Xiaochaihu granules (XCHG), a famous Chinese patent medicine with high sales, have more than 100 approved number by China Food and Drug Administration (CFDA). Therefore, it is important to evaluate the quality of XCHG from different pharmaceutical companies. The data fusion of electronic eye (e-eye), electronic nose (e-nose) and electronic tongue (e-tongue) combined with chemometrics were applied for qualitative identification and quantitative prediction of XCHG quality. Firstly, main chemical constituents, such as saikosaponin b2, baicalin and glycyrrhizin were quantified with ultra-high-performance liquid chromatography (UHPLC). Secondly, the characteristic features of odor, color, and taste of XCHG were measured by e-nose, e-eye and e-tongue, and the Pearson correlation between constituents and e-signals was analyzed. Thirdly, partial least squares discrimination analysis (PLS-DA) of e-eye, e-nose and e-tongue were classified by the hierarchical clustering analysis (HCA) results of the main constituents of XCHG separately. Finally, partial least-squares regression (PLSR) was used to build the prediction model between components and data fusion of e-eye, e-nose and e-tongue. The results showed that saikosaponin b2, baicalin and glycyrrhizin were the three main components in XCHG samples. in which saikosaponin b2 ranged from 0.280 to 2.186 mg (relative standard deviation (RSD), 62.10 %), baicalin range from 25.883 mg to 49.108 mg (RSD, 16.64 %), and glycyrrhizin ranged from 0.897 mg to 6.052 mg (RSD, 40.32 %) of 31 batches of XCHG in each bag. Pearson correlation results showed that the main constituents were related to the core e-signals of XCHG, such as Eab, bitterness and R2 (odor sensitive to nitrogen oxide). Data fusion of e-eye, e-nose and e-tongue with main constitutes of XCHG using the PLSR model showed that the root mean square error (RMSE) values were 0.320 and 0.090 for saikosaponin b2 and Licoricesaponin G2 (P < 0.000). The saikosaponin b2 and Licoricesaponin G2 contents in XCHG could be predicted with integrated data of e-nose, e-eye, and e-tongue using the PLSR model.
[Fingerprint analysis and Q-marker prediction of processed liquorice products]
Zhongguo Zhong Yao Za Zhi 2020 Nov;45(21):5209-5218.PMID:33350237DOI:10.19540/j.cnki.cjcmm.20200820.302.

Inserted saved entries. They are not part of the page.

(* ===== verification/Bitmapset.v ===== *)
(** * Sets of small integers as arrays of 64-bit words

    [backend/nodes/bitmapset.c], the representation of the held argument
    positions of a partial application ([CallLambdaExpr.heldargs]).  A
    [Bitmapset *] is [None] for NULL (the empty set) or the array of its
    words.  The loops over the words are structural recursions over the
    arrays; the routines that recycle an input are modelled by their result,
    since no modelled caller keeps the old pointer.

    A set is abstracted to the integer [big] whose binary digits are the
    concatenation of its words, so that membership is [Z.testbit] and the set
    operations are the bitwise operations of [Z]. *)

From S2P Require Import Prelude.

Definition BITS_PER_BITMAPWORD : Z := 64.

Abbreviation Bitmapset := (option (list Z)).

Definition WORDNUM (x : Z) : Z := x / BITS_PER_BITMAPWORD.
Definition BITNUM (x : Z) : Z := x mod BITS_PER_BITMAPWORD.

(** [~w] on a bitmapword *)
Definition wnot (w : Z) : Z := uint64 (Z.lnot w).

Definition RIGHTMOST_ONE (x : Z) : Z := Z.land x (uint64 (- x)).
Definition HAS_MULTIPLE_ONES (x : Z) : bool := negb (RIGHTMOST_ONE x =? x).

Inductive BMS_Comparison := BMS_EQUAL | BMS_SUBSET1 | BMS_SUBSET2 | BMS_DIFFERENT.
Inductive BMS_Membership := BMS_EMPTY_SET | BMS_SINGLETON | BMS_MULTIPLE.

(** the bit-counting intrinsics behind [bmw_popcount] and
    [bmw_rightmost_one_pos] *)
Fixpoint popcount_pos (p : positive) : Z :=
  match p with
  | xH => 1
  | xO p => popcount_pos p
  | xI p => 1 + popcount_pos p
  end.

Definition bmw_popcount (w : Z) : Z :=
  match w with Zpos p => popcount_pos p | _ => 0 end.

Fixpoint ctz_pos (p : positive) : Z :=
  match p with xO p => 1 + ctz_pos p | _ => 0 end.

Definition bmw_rightmost_one_pos (w : Z) : Z :=
  match w with Zpos p => ctz_pos p | _ => 0 end.

Definition bmw_leftmost_one_pos (w : Z) : Z := Z.log2 w.

(** ** Operations *)

Definition nwords (ws : list Z) : Z := Z.of_nat (length ws).

Definition word (ws : list Z) (i : Z) : Z := nth (Z.to_nat i) ws 0.

Definition bms_is_valid_set (a : Bitmapset) : bool :=
  match a with
  | None => true
  | Some ws => negb (word ws (nwords ws - 1) =? 0)
  end.

Definition bms_copy (a : Bitmapset) : Bitmapset := a.

Fixpoint words_equal (a b : list Z) : bool :=
  match a, b with
  | x :: a, y :: b => if negb (x =? y) then false else words_equal a b
  | _, _ => true
  end.

Definition bms_equal (a b : Bitmapset) : bool :=
  match a, b with
  | None, None => true
  | None, Some _ => false
  | Some _, None => false
  | Some a, Some b =>
      if negb (nwords a =? nwords b) then false else words_equal a b
  end.

(** from the last word down *)
Fixpoint words_compare (a b : list Z) : Z :=
  match a, b with
  | x :: a, y :: b =>
      let c := words_compare a b in
      if negb (c =? 0) then c
      else if negb (x =? y) then (if x >? y then 1 else -1) else 0
  | _, _ => 0
  end.

Definition bms_compare (a b : Bitmapset) : Z :=
  match a, b with
  | None, None => 0
  | None, Some _ => -1
  | Some _, None => 1
  | Some a, Some b =>
      if negb (nwords a =? nwords b) then (if nwords a >? nwords b then 1 else -1)
      else words_compare a b
  end.

Definition bms_make_singleton (x : Z) : outcome Bitmapset :=
  if x <? 0 then elog (lit "negative bitmapset member not allowed")
  else Ok (Some (repeat 0 (Z.to_nat (WORDNUM x)) ++ [Z.shiftl 1 (BITNUM x)])).

(** [for (i = 0; i < otherlen; i++) result->words[i] |= other->words[i]] *)
Fixpoint words_or (result other : list Z) : list Z :=
  match result, other with
  | r :: rs, o :: os => Z.lor r o :: words_or rs os
  | rs, _ => rs
  end.

(** the same loop with [&=]; it stops with the shorter array *)
Fixpoint words_and (result other : list Z) : list Z :=
  match result, other with
  | r :: rs, o :: os => Z.land r o :: words_and rs os
  | _, _ => []
  end.

(** [result->words[i] &= ~b->words[i]]; words beyond [b] stay *)
Fixpoint words_andnot (result b : list Z) : list Z :=
  match result, b with
  | r :: rs, o :: os => Z.land r (wnot o) :: words_andnot rs os
  | rs, _ => rs
  end.

(** index of the last non-zero word, -1 if there is none; [i] is the index of
    the first word of [ws] *)
Fixpoint lastnonzero_from (i : Z) (last : Z) (ws : list Z) : Z :=
  match ws with
  | [] => last
  | w :: ws => lastnonzero_from (i + 1) (if negb (w =? 0) then i else last) ws
  end.

Definition lastnonzero (ws : list Z) : Z := lastnonzero_from 0 (-1) ws.

(** [nwords = lastnonzero + 1] *)
Definition trim (ws : list Z) : list Z := take (Z.to_nat (lastnonzero ws + 1)) ws.

Definition trim_or_null (ws : list Z) : Bitmapset :=
  if lastnonzero ws =? -1 then None else Some (trim ws).

Definition bms_union (a b : Bitmapset) : Bitmapset :=
  match a, b with
  | None, _ => bms_copy b
  | _, None => bms_copy a
  | Some a, Some b =>
      if nwords a <=? nwords b then Some (words_or b a) else Some (words_or a b)
  end.

Definition bms_intersect (a b : Bitmapset) : Bitmapset :=
  match a, b with
  | Some a, Some b =>
      trim_or_null (if nwords a <=? nwords b then words_and a b else words_and b a)
  | _, _ => None
  end.

(** does some word of [a] have a bit outside [b]?  [a] is not longer *)
Fixpoint words_nonempty_difference (a b : list Z) : bool :=
  match a, b with
  | x :: a, y :: b =>
      if negb (Z.land x (wnot y) =? 0) then true else words_nonempty_difference a b
  | _, _ => false
  end.

Definition bms_nonempty_difference (a b : Bitmapset) : bool :=
  match a, b with
  | None, _ => false
  | _, None => true
  | Some a, Some b =>
      if nwords a >? nwords b then true else words_nonempty_difference a b
  end.

Definition bms_difference (a b : Bitmapset) : Bitmapset :=
  match a, b with
  | None, _ => None
  | Some _, None => bms_copy a
  | Some aw, Some bw =>
      if negb (bms_nonempty_difference a b) then None
      else if nwords aw >? nwords bw then Some (words_andnot aw bw)
      else Some (trim (words_andnot aw bw))
  end.

Definition bms_is_subset (a b : Bitmapset) : bool :=
  match a, b with
  | None, _ => true
  | _, None => false
  | Some a, Some b =>
      if nwords a >? nwords b then false else negb (words_nonempty_difference a b)
  end.

(** the loop over the common words, with the status so far; [None] is the
    early return of [BMS_DIFFERENT] *)
Fixpoint words_subset_compare (result : BMS_Comparison) (a b : list Z) : option BMS_Comparison :=
  match a, b with
  | aword :: a, bword :: b =>
      let r1 :=
        if negb (Z.land aword (wnot bword) =? 0) then
          match result with BMS_SUBSET1 => None | _ => Some BMS_SUBSET2 end
        else Some result in
      let r2 :=
        match r1 with
        | None => None
        | Some result =>
            if negb (Z.land bword (wnot aword) =? 0) then
              match result with BMS_SUBSET2 => None | _ => Some BMS_SUBSET1 end
            else Some result
        end in
      match r2 with
      | None => None
      | Some result => words_subset_compare result a b
      end
  | _, _ => Some result
  end.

Licorice has long been regarded as one of the most popular herbs, with a very wide clinical application range. Whether being used alone or as an ingredient in prescription, it has an important role which cannot be ignored. However, the efficacy and chemical constituents of licorice will change after honey-processing. Therefore, it is necessary to find quality markers before and after honey-processing to lay the foundation for a comprehensive evaluation of the differences between raw and processed licorice pieces. HPLC-DAD was employed to establish fingerprints of raw and processed licorice. Multivariate statistical analysis methods including principal component analysis(PCA) and orthogonal partial least squares discrimination analysis(OPLS-DA) were applied to screen out the differential components before and after processing of licorice. Based on network pharmacology, the targets and pathways corresponding to the differential components were analyzed with databases such as Swiss Target Prediction and Metascape, and the "component-target-pathway" diagram was constructed with Cytoscape 3.6.0 software to predict the potential quality markers. A total of 17 common peaks were successfully identified in the established fingerprint, and seven differential components were selected as potential quality markers(Licoricesaponin G2, glycyrrhizic acid, liquiritigenin, liquiritin, isoliquiritin, liquiritin apioside and isoliquiritigenin). The HPLC fingerprint method proposed in this study was efficient and feasible. The above seven differential chemical components screened out as potential quality markers of licorice can help to improve and promote the overall quality. These researches offer more sufficient theoretical basis for scientific application of licorice and its corresponding products.